REQUIRED ACTION:
Below are entries; copy exactly the lines from the one with "Definition URLS_TO_CACHE : list" through the one with "(** [Response.ok]: the", both included, and leave out the rest.

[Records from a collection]
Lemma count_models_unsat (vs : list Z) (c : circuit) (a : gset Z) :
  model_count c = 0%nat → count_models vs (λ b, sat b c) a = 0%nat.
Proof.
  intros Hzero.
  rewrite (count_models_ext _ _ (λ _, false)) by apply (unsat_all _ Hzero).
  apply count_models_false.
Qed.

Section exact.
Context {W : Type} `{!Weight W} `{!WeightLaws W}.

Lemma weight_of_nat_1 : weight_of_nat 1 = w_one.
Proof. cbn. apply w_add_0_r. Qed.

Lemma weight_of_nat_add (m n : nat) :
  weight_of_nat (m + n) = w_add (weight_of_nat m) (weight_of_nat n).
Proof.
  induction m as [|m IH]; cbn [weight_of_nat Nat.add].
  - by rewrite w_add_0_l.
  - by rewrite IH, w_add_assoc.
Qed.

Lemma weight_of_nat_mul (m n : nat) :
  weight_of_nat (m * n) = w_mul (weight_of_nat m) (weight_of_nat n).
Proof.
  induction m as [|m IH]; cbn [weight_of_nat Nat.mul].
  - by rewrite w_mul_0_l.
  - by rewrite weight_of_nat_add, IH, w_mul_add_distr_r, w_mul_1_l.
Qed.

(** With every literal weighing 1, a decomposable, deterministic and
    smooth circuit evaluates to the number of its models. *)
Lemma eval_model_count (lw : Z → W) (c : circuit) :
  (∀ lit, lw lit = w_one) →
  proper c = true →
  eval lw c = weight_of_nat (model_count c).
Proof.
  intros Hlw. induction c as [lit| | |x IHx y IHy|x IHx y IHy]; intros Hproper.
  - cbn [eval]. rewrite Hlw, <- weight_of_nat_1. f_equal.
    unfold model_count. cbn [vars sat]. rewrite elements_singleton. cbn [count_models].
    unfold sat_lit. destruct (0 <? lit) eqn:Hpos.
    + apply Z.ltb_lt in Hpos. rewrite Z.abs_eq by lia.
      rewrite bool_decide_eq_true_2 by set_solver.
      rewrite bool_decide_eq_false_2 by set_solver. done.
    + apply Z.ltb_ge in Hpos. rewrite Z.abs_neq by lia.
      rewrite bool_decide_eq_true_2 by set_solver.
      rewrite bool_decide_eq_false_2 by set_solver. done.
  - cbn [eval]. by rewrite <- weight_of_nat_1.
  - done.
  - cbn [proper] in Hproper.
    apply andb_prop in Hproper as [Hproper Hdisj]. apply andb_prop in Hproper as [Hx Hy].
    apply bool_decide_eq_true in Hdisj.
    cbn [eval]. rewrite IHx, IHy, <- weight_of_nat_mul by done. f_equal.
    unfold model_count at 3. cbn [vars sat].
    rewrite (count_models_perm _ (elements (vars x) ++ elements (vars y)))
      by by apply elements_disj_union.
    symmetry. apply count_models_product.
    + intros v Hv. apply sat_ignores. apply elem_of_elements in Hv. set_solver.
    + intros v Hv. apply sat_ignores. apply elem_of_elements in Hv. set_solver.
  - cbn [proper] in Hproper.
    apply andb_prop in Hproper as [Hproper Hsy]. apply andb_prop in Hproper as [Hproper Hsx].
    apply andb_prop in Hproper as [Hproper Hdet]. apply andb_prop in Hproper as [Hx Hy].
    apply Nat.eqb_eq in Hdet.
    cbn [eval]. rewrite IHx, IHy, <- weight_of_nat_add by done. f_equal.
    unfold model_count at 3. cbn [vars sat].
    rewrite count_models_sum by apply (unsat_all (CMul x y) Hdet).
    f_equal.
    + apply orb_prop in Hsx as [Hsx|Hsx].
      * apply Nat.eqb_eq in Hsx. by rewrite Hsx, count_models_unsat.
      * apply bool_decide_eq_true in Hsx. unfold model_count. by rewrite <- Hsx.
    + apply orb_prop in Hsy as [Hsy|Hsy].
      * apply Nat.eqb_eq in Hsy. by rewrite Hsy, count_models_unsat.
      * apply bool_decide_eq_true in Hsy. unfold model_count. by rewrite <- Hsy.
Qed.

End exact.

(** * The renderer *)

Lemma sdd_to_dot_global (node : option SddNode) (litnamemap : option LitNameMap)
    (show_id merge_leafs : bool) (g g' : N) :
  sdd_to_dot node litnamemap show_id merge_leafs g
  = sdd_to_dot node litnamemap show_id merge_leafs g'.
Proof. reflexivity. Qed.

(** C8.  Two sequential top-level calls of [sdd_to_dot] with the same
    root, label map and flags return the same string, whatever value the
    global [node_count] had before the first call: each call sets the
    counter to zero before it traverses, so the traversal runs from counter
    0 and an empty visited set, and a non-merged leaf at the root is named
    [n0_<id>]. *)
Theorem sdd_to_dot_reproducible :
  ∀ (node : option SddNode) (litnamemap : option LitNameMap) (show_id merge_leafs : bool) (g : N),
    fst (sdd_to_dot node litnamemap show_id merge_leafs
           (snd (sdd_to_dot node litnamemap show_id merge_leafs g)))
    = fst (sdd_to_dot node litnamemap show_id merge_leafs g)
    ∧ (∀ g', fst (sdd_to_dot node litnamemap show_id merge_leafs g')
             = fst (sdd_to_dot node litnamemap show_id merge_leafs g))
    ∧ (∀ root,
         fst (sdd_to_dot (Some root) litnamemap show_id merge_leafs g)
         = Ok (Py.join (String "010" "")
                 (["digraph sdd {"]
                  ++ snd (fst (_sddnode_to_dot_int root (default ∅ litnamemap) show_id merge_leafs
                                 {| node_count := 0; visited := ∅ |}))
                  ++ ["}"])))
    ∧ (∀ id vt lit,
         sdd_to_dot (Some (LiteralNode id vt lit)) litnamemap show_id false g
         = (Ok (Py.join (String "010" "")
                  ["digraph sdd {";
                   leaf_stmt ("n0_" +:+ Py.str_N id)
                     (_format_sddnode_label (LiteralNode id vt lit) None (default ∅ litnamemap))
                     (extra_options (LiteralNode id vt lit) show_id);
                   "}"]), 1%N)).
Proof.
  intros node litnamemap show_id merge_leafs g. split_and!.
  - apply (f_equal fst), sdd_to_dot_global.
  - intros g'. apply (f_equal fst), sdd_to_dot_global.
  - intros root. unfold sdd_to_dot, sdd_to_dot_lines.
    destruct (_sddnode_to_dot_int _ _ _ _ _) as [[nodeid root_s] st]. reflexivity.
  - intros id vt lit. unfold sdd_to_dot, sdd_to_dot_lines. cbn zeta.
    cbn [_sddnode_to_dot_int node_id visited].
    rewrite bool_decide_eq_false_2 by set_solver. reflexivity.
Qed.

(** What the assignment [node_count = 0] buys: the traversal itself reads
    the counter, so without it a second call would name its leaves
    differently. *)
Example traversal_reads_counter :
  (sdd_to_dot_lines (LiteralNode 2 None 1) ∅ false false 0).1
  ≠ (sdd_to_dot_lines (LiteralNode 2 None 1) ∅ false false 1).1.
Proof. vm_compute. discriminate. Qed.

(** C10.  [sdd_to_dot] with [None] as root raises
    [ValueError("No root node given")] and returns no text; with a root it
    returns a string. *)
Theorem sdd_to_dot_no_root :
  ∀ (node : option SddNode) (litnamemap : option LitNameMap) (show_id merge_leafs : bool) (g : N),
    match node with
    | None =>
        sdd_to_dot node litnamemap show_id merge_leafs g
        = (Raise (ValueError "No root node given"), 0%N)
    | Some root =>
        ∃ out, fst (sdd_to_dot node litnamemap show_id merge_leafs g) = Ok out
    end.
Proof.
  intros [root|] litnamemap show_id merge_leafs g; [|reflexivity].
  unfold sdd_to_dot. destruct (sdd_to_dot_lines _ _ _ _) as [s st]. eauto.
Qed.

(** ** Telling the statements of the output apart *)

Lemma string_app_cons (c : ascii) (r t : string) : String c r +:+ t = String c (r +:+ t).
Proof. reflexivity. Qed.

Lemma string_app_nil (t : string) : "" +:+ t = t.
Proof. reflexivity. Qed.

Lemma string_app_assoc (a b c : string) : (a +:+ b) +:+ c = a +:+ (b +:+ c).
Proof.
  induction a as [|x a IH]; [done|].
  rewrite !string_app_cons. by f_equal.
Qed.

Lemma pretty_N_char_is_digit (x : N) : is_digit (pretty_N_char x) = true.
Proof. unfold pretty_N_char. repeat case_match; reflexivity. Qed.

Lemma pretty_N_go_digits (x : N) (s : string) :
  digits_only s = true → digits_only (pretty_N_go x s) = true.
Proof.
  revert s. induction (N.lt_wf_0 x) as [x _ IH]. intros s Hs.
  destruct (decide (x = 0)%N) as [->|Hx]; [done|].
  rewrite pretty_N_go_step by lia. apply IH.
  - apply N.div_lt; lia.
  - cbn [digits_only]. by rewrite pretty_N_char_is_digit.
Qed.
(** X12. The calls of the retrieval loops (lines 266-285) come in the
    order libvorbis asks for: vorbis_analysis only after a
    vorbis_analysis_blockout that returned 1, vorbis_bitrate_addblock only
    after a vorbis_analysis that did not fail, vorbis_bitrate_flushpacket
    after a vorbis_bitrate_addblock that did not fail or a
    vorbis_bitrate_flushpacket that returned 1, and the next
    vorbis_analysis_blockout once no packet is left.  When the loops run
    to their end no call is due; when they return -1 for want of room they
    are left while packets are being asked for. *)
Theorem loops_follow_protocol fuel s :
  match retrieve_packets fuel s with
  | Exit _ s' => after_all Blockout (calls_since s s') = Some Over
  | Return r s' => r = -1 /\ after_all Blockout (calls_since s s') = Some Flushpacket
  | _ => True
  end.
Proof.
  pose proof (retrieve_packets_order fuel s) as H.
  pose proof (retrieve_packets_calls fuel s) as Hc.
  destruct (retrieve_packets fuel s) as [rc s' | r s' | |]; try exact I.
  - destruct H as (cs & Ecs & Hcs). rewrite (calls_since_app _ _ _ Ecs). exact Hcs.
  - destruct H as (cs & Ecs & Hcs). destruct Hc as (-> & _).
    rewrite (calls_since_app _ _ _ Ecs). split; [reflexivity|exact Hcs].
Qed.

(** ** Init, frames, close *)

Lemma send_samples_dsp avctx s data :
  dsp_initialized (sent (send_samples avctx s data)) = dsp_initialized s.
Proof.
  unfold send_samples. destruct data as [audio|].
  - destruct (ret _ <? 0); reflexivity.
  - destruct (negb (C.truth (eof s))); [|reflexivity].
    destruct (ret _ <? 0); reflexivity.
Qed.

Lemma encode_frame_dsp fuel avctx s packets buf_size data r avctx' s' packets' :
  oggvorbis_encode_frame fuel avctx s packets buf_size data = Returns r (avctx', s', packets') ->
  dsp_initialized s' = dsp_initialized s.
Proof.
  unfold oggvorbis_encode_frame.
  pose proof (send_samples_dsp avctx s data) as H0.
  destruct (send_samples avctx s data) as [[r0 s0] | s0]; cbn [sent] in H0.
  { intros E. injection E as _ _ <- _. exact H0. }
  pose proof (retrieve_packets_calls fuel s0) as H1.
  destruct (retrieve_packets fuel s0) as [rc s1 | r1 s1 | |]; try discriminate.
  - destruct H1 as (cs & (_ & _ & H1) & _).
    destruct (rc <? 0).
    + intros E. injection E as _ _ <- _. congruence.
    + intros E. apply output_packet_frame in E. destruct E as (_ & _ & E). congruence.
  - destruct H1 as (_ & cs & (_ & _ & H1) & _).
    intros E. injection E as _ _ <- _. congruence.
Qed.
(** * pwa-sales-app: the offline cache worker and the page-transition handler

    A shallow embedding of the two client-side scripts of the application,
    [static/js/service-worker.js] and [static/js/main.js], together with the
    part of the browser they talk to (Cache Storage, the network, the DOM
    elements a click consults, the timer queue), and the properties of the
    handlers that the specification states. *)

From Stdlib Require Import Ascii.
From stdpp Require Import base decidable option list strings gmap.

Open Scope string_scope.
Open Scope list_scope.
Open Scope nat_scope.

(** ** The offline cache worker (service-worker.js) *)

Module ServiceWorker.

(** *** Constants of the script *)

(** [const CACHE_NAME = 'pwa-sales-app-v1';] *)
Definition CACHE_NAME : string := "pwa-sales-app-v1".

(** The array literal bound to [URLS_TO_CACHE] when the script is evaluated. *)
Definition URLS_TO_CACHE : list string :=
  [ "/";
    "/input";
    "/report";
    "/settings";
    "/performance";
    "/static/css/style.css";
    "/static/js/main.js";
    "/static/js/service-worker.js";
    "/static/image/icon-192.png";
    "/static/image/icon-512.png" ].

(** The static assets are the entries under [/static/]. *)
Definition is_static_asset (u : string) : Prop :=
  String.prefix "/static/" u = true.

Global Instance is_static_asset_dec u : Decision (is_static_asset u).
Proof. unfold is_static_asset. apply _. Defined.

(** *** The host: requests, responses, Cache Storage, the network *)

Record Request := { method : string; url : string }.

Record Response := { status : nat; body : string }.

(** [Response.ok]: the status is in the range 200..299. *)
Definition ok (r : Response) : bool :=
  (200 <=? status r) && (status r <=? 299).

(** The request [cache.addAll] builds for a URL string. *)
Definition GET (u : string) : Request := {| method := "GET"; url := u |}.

WRITTEN RESPONSE:
Definition URLS_TO_CACHE : list string :=
  [ "/";
    "/input";
    "/report";
    "/settings";
    "/performance";
    "/static/css/style.css";
    "/static/js/main.js";
    "/static/js/service-worker.js";
    "/static/image/icon-192.png";
    "/static/image/icon-512.png" ].

(** The static assets are the entries under [/static/]. *)
Definition is_static_asset (u : string) : Prop :=
  String.prefix "/static/" u = true.

Global Instance is_static_asset_dec u : Decision (is_static_asset u).
Proof. unfold is_static_asset. apply _. Defined.

(** *** The host: requests, responses, Cache Storage, the network *)

Record Request := { method : string; url : string }.

Record Response := { status : nat; body : string }.

(** [Response.ok]: the status is in the range 200..299. *)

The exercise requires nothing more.